WORK REQUEST:
Only one stretch of the records below is wanted: the lines from the one holding "copy_bytes (Z.to_nat count) dst src m" through the one holding "- exists m, count.". Return it exactly, both ends included.
Top of ENTRIES PROVIDED
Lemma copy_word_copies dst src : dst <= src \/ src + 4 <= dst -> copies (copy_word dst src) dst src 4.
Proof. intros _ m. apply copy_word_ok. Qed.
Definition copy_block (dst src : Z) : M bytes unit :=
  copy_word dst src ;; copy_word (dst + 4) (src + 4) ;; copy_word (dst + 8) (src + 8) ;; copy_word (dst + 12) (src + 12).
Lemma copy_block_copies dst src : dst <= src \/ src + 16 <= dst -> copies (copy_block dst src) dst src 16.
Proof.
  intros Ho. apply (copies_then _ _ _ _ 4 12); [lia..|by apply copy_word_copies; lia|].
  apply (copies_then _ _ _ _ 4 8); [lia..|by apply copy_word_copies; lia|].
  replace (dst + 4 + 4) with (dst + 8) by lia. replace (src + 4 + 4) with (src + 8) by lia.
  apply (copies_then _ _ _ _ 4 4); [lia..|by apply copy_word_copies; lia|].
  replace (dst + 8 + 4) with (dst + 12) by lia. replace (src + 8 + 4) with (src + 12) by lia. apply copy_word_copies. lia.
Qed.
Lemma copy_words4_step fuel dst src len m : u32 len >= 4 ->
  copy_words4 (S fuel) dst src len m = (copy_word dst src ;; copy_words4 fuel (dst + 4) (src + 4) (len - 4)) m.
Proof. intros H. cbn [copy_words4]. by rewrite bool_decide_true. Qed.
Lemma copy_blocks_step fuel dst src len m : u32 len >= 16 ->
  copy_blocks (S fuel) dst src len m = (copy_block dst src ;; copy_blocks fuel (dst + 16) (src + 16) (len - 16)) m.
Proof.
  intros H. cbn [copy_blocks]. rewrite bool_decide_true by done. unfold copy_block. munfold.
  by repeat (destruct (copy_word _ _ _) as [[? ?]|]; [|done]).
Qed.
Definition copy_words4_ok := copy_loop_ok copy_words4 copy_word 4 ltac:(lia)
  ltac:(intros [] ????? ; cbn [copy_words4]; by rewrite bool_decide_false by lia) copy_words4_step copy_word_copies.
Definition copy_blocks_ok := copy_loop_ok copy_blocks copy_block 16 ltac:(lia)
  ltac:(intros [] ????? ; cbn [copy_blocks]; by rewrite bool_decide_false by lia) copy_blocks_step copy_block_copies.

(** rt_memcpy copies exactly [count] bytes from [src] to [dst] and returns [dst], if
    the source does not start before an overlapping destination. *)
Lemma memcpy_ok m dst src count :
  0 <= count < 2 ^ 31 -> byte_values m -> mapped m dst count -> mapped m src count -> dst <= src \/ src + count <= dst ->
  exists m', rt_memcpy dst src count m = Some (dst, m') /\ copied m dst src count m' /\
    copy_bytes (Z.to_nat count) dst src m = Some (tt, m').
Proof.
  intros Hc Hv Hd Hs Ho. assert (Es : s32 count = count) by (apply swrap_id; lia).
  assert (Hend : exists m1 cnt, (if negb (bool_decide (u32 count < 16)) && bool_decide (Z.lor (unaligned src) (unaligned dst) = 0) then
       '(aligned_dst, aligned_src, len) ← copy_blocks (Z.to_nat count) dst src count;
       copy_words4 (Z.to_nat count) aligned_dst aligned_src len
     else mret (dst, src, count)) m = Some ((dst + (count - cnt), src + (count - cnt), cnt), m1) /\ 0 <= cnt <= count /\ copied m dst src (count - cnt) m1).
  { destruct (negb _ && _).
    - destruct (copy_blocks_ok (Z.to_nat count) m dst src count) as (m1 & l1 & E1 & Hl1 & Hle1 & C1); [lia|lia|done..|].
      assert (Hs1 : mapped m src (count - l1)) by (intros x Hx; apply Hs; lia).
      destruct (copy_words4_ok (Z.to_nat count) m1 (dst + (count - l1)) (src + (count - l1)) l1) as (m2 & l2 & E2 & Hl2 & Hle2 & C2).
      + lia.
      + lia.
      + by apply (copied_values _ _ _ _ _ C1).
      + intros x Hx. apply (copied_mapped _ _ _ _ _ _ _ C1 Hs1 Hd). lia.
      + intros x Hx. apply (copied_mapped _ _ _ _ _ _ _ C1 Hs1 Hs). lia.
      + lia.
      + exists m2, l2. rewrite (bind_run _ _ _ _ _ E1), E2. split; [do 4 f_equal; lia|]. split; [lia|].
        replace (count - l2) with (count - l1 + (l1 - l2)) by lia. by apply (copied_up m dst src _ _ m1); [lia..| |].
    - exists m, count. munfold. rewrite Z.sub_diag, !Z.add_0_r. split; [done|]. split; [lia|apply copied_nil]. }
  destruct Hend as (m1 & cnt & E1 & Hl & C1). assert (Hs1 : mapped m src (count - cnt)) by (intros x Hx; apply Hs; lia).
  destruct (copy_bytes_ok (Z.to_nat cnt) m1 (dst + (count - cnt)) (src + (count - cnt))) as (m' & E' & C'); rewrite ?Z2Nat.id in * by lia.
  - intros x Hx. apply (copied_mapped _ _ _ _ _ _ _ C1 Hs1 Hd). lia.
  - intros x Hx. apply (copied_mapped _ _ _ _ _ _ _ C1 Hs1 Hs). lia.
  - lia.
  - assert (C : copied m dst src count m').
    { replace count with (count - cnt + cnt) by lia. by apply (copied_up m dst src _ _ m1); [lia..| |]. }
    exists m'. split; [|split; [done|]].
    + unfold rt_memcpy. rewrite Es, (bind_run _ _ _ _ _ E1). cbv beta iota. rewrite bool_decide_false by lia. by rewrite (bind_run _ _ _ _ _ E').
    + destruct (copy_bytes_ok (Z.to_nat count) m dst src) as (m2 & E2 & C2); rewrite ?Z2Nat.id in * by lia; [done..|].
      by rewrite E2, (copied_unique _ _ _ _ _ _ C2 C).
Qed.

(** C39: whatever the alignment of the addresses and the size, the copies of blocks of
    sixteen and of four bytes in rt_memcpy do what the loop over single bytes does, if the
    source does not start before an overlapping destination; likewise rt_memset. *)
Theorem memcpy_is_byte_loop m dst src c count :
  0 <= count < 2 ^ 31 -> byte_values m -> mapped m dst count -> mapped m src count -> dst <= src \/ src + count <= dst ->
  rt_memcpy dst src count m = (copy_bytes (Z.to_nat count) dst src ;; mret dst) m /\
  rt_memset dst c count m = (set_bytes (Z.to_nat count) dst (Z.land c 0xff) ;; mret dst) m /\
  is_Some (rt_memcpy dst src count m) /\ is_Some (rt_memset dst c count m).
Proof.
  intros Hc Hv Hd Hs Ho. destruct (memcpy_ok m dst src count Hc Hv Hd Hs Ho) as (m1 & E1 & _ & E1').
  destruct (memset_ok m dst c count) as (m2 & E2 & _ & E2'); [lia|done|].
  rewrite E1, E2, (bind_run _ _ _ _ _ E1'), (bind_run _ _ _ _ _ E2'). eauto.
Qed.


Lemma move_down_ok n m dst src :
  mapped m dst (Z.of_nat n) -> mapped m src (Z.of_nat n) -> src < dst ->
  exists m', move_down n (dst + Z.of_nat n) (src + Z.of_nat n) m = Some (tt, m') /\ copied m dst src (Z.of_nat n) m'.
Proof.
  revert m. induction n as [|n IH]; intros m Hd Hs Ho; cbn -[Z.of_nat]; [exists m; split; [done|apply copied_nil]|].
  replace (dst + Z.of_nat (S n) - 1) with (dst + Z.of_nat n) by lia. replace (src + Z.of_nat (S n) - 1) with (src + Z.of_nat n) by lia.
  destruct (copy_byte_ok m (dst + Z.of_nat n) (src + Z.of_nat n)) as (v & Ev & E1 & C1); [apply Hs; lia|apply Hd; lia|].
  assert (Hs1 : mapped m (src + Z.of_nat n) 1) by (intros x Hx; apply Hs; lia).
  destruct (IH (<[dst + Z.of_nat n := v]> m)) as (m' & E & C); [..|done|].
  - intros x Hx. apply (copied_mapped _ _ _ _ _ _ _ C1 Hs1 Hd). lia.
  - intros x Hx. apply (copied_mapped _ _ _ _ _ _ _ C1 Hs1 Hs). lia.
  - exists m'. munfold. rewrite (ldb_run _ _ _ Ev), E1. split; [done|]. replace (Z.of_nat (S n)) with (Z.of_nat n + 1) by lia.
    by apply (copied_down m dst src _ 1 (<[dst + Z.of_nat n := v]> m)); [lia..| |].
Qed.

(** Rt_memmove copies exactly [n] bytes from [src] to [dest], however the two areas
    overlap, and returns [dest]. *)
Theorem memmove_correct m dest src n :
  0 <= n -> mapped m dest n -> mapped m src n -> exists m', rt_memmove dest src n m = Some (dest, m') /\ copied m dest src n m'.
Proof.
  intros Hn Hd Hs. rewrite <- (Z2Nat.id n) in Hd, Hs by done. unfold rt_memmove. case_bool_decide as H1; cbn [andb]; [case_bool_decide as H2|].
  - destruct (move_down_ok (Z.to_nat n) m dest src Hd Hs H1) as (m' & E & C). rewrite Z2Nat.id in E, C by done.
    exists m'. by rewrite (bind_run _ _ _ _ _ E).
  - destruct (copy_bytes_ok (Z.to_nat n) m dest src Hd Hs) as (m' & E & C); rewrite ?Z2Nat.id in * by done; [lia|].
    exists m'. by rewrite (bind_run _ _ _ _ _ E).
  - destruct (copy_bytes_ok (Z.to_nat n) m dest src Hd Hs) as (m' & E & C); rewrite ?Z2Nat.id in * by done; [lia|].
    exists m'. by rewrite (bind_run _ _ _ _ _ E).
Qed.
Bottom of ENTRIES PROVIDED
YOUR RESPONSE:
    copy_bytes (Z.to_nat count) dst src m = Some (tt, m').
Proof.
  intros Hc Hv Hd Hs Ho. assert (Es : s32 count = count) by (apply swrap_id; lia).
  assert (Hend : exists m1 cnt, (if negb (bool_decide (u32 count < 16)) && bool_decide (Z.lor (unaligned src) (unaligned dst) = 0) then
       '(aligned_dst, aligned_src, len) ← copy_blocks (Z.to_nat count) dst src count;
       copy_words4 (Z.to_nat count) aligned_dst aligned_src len
     else mret (dst, src, count)) m = Some ((dst + (count - cnt), src + (count - cnt), cnt), m1) /\ 0 <= cnt <= count /\ copied m dst src (count - cnt) m1).
  { destruct (negb _ && _).
    - destruct (copy_blocks_ok (Z.to_nat count) m dst src count) as (m1 & l1 & E1 & Hl1 & Hle1 & C1); [lia|lia|done..|].
      assert (Hs1 : mapped m src (count - l1)) by (intros x Hx; apply Hs; lia).
      destruct (copy_words4_ok (Z.to_nat count) m1 (dst + (count - l1)) (src + (count - l1)) l1) as (m2 & l2 & E2 & Hl2 & Hle2 & C2).
      + lia.
      + lia.
      + by apply (copied_values _ _ _ _ _ C1).
      + intros x Hx. apply (copied_mapped _ _ _ _ _ _ _ C1 Hs1 Hd). lia.
      + intros x Hx. apply (copied_mapped _ _ _ _ _ _ _ C1 Hs1 Hs). lia.
      + lia.
      + exists m2, l2. rewrite (bind_run _ _ _ _ _ E1), E2. split; [do 4 f_equal; lia|]. split; [lia|].
        replace (count - l2) with (count - l1 + (l1 - l2)) by lia. by apply (copied_up m dst src _ _ m1); [lia..| |].
    - exists m, count. munfold. rewrite Z.sub_diag, !Z.add_0_r. split; [done|]. split; [lia|apply copied_nil]. }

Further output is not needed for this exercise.